The Electronic Frontier Foundation (EFF) fifth annual “Who Has Your Back?” report suggests companies such as Apple, Yahoo, Dropbox, and Adobe are doing the best job in keeping their users data secure. Whereas Whatsapp and AT&T sits on the bottom of the ranking.
The survey evaluates companies users privacy protection management, and their practices when responding to government request for users data.
EFF who focuses on users digital rights, has several criteria to assess company practices & policies, such as following the Industry’s “best practices”, informing users about data government demands, publicly disclose the company’s data retention policies, disclose the number of times governments seek the removal of user content or accounts, and oppose government “backdoor” policy in digital services.

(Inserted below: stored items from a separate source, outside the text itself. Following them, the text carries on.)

(* ===== verification/MultiManager.v ===== *)
(** [MultiSystemAbilityManager]: the manager of the SAs of one user
    (services/samgr/native/source/multi_system_ability_manager.cpp).  It is a
    [BaseSystemAbilityManager] whose subscriptions are for this user or only for
    the foreground user; the overrides that base-class code calls are in
    ManagerBase.v and Manager.v. *)
From S2P Require Import Prelude Types World Parcel Ffrt Util TimeHandler Contexts Interfaces ManagerBase StateMachine.
From S2P Require Import EventHandler Scheduler SchedulerQuery Subscribers CollectManager CollectFrame Manager IpcInterface.
From S2P Require Import DBinder DumpStats.

Record GlobalSystemAbilitySubscription := MkGlobalSubscription {
  gsa_systemAbilityId : Z;
  gsa_remoteObject : RemoteObject;
  gsa_callingPid : Z;
}.

Record GlobalSubscriptionInfo := MkGlobalSubscriptionInfo {
  systemAbilitySubscriptions : list GlobalSystemAbilitySubscription;
  systemProcessSubscriptions : list RemoteObject;
}.
#[export] Instance GlobalSubscriptionInfo_eta : Eta GlobalSubscriptionInfo := λ r,
  MkGlobalSubscriptionInfo (systemAbilitySubscriptions r) (systemProcessSubscriptions r).

Section multi.
Context `{E : Env} `{IE : !IpcEnv}.
Context (L : option StateListener).

(** ** Subscriptions *)

Definition SubscribeSystemAbilityWithPid (said : Z) (listener : option StatusChange) (foregroundOnly : bool)
    (callPid : Z) : M Z :=
  AddSubscriberInfo said listener foregroundOnly;;
  result ← SubscribeSystemAbilityInner said listener callPid;
  (if negb (result =? ERR_OK) then _ ← RemoveSubscriberInfo said listener foregroundOnly; mret tt else mret tt);;
  mret result.

Definition MultiSubscribeSystemAbility (said : Z) (listener : option StatusChange) (foregroundOnly : bool) : M Z :=
  callPid ← GetCallingPid; SubscribeSystemAbilityWithPid said listener foregroundOnly callPid.

Definition MultiUnSubscribeSystemAbility (said : Z) (listener : option StatusChange) (foregroundOnly : bool) : M Z :=
  if negb (CheckInputSysAbilityId said) || bool_decide (listener = None) then mret ERR_INVALID_VALUE
  else
    last ← RemoveSubscriberInfo said listener foregroundOnly;
    if negb last then mret ERR_OK else UnSubscribeSystemAbility said listener.

Definition MultiSubscribeSystemProcess (l : option ProcessStatusChange) (foregroundOnly : bool) : M Z :=
  withScheduler ERR_INVALID_VALUE (SubscribeSystemProcess l foregroundOnly).
Definition MultiUnSubscribeSystemProcess (l : option ProcessStatusChange) (foregroundOnly : bool) : M Z :=
  withScheduler ERR_INVALID_VALUE (UnSubscribeSystemProcess l foregroundOnly).

(** ** The subscriptions of the base user, restored for a new user *)

Definition RollbackGlobalSubscriptions (sas : list (Z * StatusChange)) (procs : list ProcessStatusChange) : M unit :=
  forM (rev procs) (λ l, _ ← MultiUnSubscribeSystemProcess (Some l) true; mret tt);;
  forM (rev sas) (λ sl, _ ← MultiUnSubscribeSystemAbility sl.1 (Some sl.2) true; mret tt).

(** A subscriber that is alive and has the interface. *)
Definition liveSubscriber {A} (cast : RemoteObject → option A) (obj : RemoteObject) : M (option A) :=
  tr ← gets w_trace; mret (if env_IsObjectDead tr obj then None else cast obj).

(** The first loop of [InitGlobalSubscriptions]: what was restored, or the error. *)
Fixpoint restoreAbilities (l : list GlobalSystemAbilitySubscription) (restored : list (Z * StatusChange))
    : M (Z + list (Z * StatusChange)) :=
  match l with
  | [] => mret (inr restored)
  | s :: l' =>
      listener ← liveSubscriber cast_StatusChange (gsa_remoteObject s);
      match listener with
      | None => restoreAbilities l' restored
      | Some sc =>
          result ← SubscribeSystemAbilityWithPid (gsa_systemAbilityId s) (Some sc) true (gsa_callingPid s);
          if negb (result =? ERR_OK) then RollbackGlobalSubscriptions restored [];; mret (inl result)
          else restoreAbilities l' (restored ++ [(gsa_systemAbilityId s, sc)])
      end
  end.

(** The second loop. *)
Fixpoint restoreProcesses (l : list RemoteObject) (sas : list (Z * StatusChange)) (restored : list ProcessStatusChange)
    : M Z :=
  match l with
  | [] => mret ERR_OK
  | obj :: l' =>
      listener ← liveSubscriber cast_ProcessStatusChange obj;
      match listener with
      | None => restoreProcesses l' sas restored
      | Some psc =>
          result ← MultiSubscribeSystemProcess (Some psc) true;
          if negb (result =? ERR_OK) then RollbackGlobalSubscriptions sas restored;; mret result
          else restoreProcesses l' sas (restored ++ [psc])
      end
  end.

Definition InitGlobalSubscriptions (subscriptions : GlobalSubscriptionInfo) : M Z :=
  r ← restoreAbilities (systemAbilitySubscriptions subscriptions) [];
  match r with
  | inl e => mret e
  | inr sas => restoreProcesses (systemProcessSubscriptions subscriptions) sas []
  end.

(** ** Start and end *)

(** [InitSaProfiles]: the profiles of the user's SAs. *)
Definition MultiInitSaProfiles (filtered : list SaProfile) : M unit :=
  updM saProfileMap_ (λ _, ∅);;
  updM onDemandSaIdsSet_ (λ _, ∅);;
  forM filtered (λ p,
    updM saProfileMap_ <[saId p := FilterCommonSaProfile p]>;;
    when (negb (runOnCreate p)) (updM onDemandSaIdsSet_ (λ s, {[saId p]} ∪ s))).

Definition userProfiles (saProfiles : list SaProfile) (multiInstanceSaIds : gset Z) : list SaProfile :=
  filter (λ p, saId p ∈ multiInstanceSaIds) saProfiles.

(** [MultiSystemAbilityManager::Init]. *)
Definition MultiInit (saProfiles : list SaProfile) (multiInstanceSaIds : gset Z) (subs : GlobalSubscriptionInfo) : M Z :=
  modify (λ w, w <| w_mgr ::= λ m, m <| selfPtr_ := true |> <| abilityDeath_ := true |> <| systemProcessDeath_ := true |>
    <| abilityStatusDeath_ := true |> <| abilityCallbackDeath_ := true |> <| remoteCallbackDeath_ := true |> |>);;
  wh ← getH workHandler;
  when (bool_decide (wh = None)) (newFFRTHandler workHandler);;
  dh ← getH deathHandler;
  when (bool_decide (dh = None) && env_CheckSupportSetDeathPrior) (newFFRTHandler deathHandler);;
  let filtered := userProfiles saProfiles multiInstanceSaIds in
  MultiInitSaProfiles filtered;;
  updM abilityStateScheduler_ (λ _, true);;
  SchedulerInit filtered;;
  newCollectManager;;
  updM collectManager_ (λ _, true);;
  CollectInit filtered;;
  InitGlobalSubscriptions subs.

(** [MultiSystemAbilityManager::Destroy]. *)
Definition MultiDestroy : M unit := Destroy;; updM subscriberInfoMap_ (λ _, ∅).

(** Every registered SA with a profile is asked to stop. *)
Definition NotifyAllSAsToStop : M unit :=
  m ← getM abilityMap_;
  profiles ← getM saProfileMap_;
  let saList := omap (λ k, (λ p, (k, c_process p)) <$> profiles !! k) (sorted_keys Z.le m) in
  forM saList (λ kp, _ ← StopOnDemandAbility kp.2 kp.1 (mkEvent INTERFACE_CALL "userStopping" ""); mret tt).

Definition StopEventCollection : M unit :=
  c ← getM collectManager_;
  when c CollectUnInit;;
  s ← getM abilityStateScheduler_;
  when s SchedulerCleanFfrt;;
  userId ← getM userId_;
  when PREFERENCES_ENABLE (DeleteUserPreferences userId).

(** [BaseSystemAbilityManager::GetSystemProcessNames]. *)
Definition GetSystemProcessNames : M (list u16string) :=
  m ← getM systemProcessMap_; mret (sorted_keys u16_le m).
End multi.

The report awards star rating up to five stars, based on whether the evaluated companies meet the said criteria.
The “following industry-accepted best practices” is a combined category in regards to corporate transparency. To meet this criteria and be awarded a star, companies must urge the government to obtain a warrant from a judge before handing over the content of user communications, publish transparency report, and publish law enforcement guides explaining how they respond to data demands from the government.
Apple having being in fifth consecutive year in the report were given full marks for meeting every criteria given. EFF praised Apple by saying, “We commend Apple for its strong stance regarding user rights, transparency, and privacy”
As cited by Times of India, after Edward Snowden’s revelations on government mass surveillance, a number of major technology companies including Facebook, Google, Apple and Microsoft urged US President Barack Obama to reject any policy that will weaken encryption technologies, thus endangering consumer’s privacy.
While this debate on encryption is still an issue, EFF made a special criteria that asks tech companies to oppose deliberate security weaknesses, and compelled backdoor. To be awarded a star on this category, companies must show their stance in a blog post, in a transparency report, by publicly signing a coalition letter, or though another public, official, written format.